**About this exercise**
Return only the lines of the listing below that run from the line with "s) = None ->" through the line with "assert (cells (impls", both ends included, exactly as written.

[Opening Task input section]

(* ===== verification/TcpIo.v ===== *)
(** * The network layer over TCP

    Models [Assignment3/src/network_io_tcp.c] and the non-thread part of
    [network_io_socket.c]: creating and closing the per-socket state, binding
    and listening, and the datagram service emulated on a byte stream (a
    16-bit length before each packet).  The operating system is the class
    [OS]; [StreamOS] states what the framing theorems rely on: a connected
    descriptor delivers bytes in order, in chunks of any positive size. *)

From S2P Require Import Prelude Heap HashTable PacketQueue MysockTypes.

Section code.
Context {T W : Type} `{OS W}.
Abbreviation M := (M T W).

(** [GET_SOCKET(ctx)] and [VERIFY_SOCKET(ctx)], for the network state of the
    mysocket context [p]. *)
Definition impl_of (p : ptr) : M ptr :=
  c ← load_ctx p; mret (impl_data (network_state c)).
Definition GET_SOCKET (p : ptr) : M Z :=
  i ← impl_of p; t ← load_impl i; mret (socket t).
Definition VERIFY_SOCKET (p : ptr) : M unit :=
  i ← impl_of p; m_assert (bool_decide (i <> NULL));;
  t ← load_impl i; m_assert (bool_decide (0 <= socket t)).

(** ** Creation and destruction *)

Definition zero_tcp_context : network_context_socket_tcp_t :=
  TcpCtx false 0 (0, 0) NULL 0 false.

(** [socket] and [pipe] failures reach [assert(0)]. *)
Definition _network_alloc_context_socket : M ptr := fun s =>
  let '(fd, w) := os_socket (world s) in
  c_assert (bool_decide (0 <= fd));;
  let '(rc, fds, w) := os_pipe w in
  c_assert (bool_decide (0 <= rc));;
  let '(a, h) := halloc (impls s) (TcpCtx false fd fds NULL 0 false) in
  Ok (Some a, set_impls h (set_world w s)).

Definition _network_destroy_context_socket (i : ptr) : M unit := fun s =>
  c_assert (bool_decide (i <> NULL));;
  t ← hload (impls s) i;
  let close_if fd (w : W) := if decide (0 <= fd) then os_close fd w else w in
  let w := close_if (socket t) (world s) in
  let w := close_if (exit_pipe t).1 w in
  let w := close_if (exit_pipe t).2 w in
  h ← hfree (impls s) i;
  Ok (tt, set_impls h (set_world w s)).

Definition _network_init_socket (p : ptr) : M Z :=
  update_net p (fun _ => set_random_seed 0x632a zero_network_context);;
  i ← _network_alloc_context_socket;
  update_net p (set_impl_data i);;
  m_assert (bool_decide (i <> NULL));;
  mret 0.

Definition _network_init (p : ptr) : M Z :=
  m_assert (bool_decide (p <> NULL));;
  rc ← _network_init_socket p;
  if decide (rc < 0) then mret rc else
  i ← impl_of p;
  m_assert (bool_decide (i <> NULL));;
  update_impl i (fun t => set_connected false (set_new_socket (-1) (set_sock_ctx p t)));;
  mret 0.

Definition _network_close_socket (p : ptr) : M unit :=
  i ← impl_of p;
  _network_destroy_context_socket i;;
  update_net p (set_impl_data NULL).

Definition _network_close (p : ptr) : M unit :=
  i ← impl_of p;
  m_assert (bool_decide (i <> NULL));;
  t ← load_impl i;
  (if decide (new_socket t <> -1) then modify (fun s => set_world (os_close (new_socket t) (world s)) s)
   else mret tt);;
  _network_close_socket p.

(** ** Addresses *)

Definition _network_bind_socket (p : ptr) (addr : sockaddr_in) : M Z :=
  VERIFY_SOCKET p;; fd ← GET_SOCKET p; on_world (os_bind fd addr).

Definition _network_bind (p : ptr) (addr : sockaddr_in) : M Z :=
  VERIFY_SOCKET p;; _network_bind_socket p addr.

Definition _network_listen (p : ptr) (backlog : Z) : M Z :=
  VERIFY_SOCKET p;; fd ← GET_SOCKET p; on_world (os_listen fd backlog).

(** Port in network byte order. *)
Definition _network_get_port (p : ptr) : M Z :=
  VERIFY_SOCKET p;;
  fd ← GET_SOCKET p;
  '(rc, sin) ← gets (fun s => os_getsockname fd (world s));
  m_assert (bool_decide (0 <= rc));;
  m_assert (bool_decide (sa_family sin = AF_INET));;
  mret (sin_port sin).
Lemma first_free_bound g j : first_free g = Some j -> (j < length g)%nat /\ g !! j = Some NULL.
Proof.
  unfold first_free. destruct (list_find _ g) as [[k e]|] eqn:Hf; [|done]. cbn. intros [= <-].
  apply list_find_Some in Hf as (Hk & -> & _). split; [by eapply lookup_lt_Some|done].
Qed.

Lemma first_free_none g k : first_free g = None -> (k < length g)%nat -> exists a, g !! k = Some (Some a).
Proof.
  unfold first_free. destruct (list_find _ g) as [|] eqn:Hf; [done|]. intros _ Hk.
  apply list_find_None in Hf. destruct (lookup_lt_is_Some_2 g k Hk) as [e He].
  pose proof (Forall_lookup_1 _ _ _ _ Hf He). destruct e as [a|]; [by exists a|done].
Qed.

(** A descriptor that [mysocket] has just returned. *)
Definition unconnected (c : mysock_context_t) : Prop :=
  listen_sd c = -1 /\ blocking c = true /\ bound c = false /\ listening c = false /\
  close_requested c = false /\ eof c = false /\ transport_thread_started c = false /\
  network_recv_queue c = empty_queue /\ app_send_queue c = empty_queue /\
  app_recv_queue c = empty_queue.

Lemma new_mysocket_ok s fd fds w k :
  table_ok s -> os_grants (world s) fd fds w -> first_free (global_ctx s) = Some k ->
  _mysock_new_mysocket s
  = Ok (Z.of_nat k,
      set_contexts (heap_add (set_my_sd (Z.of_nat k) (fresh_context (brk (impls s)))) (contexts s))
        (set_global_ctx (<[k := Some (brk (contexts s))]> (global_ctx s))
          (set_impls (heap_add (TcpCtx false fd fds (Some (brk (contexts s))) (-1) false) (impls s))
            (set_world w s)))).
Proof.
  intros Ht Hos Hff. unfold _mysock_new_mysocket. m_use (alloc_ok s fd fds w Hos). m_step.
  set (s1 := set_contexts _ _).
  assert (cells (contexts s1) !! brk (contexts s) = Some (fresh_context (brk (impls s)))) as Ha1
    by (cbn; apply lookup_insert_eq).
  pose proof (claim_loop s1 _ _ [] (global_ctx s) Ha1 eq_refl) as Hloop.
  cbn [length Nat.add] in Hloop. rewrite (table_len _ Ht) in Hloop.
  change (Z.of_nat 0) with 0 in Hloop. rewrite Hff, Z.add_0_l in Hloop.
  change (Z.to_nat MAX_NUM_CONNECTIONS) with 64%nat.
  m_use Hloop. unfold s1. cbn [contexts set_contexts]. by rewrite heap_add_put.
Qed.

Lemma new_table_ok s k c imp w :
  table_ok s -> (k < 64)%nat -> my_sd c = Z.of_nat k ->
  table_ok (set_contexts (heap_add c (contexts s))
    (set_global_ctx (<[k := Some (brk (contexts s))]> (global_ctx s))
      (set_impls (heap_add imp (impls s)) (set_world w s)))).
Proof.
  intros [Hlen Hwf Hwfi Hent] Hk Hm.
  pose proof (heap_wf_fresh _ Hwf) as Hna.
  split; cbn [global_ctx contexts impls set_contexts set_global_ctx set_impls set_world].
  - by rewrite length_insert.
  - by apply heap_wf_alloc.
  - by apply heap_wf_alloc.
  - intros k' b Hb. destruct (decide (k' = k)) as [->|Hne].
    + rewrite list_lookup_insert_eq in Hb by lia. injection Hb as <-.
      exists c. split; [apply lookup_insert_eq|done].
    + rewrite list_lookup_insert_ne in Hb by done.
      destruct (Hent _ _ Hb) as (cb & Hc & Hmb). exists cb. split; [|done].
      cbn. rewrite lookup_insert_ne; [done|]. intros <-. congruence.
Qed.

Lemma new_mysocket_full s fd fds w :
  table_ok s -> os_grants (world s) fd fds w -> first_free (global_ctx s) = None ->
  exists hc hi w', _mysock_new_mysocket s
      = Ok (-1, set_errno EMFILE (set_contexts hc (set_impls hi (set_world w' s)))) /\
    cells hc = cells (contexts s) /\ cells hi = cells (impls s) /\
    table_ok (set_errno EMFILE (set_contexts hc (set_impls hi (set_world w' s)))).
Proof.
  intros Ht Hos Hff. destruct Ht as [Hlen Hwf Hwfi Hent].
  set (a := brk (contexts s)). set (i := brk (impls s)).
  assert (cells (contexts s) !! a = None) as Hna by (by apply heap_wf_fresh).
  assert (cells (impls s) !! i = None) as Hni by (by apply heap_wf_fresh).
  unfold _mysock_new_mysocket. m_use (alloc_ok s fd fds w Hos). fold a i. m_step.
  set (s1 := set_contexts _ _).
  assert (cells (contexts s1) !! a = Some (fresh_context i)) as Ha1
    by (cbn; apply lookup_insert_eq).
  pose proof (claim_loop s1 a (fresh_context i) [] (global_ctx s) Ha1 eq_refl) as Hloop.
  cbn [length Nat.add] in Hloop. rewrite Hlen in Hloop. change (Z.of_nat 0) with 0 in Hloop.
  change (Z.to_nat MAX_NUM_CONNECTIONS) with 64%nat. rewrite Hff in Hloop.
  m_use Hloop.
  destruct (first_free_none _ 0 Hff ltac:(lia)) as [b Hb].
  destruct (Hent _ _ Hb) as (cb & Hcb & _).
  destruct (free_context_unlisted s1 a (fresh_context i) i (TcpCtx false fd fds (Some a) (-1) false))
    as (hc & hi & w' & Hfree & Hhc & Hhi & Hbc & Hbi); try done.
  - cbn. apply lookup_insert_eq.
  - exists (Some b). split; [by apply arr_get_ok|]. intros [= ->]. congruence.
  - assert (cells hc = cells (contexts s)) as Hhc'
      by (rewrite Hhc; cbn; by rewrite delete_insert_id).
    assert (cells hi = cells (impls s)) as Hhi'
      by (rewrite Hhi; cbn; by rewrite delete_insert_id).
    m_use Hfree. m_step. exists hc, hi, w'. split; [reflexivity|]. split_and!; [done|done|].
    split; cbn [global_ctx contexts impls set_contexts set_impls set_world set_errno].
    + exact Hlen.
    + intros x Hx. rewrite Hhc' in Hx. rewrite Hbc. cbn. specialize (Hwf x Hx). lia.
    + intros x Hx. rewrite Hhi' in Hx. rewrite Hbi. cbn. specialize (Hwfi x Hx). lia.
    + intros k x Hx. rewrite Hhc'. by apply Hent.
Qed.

[Closing Task input section]

**Task answer**
  table_ok s -> os_grants (world s) fd fds w -> first_free (global_ctx s) = None ->
  exists hc hi w', _mysock_new_mysocket s
      = Ok (-1, set_errno EMFILE (set_contexts hc (set_impls hi (set_world w' s)))) /\
    cells hc = cells (contexts s) /\ cells hi = cells (impls s) /\
    table_ok (set_errno EMFILE (set_contexts hc (set_impls hi (set_world w' s)))).
Proof.
  intros Ht Hos Hff. destruct Ht as [Hlen Hwf Hwfi Hent].
  set (a := brk (contexts s)). set (i := brk (impls s)).
  assert (cells (contexts s) !! a = None) as Hna by (by apply heap_wf_fresh).
  assert (cells (impls s) !! i = None) as Hni by (by apply heap_wf_fresh).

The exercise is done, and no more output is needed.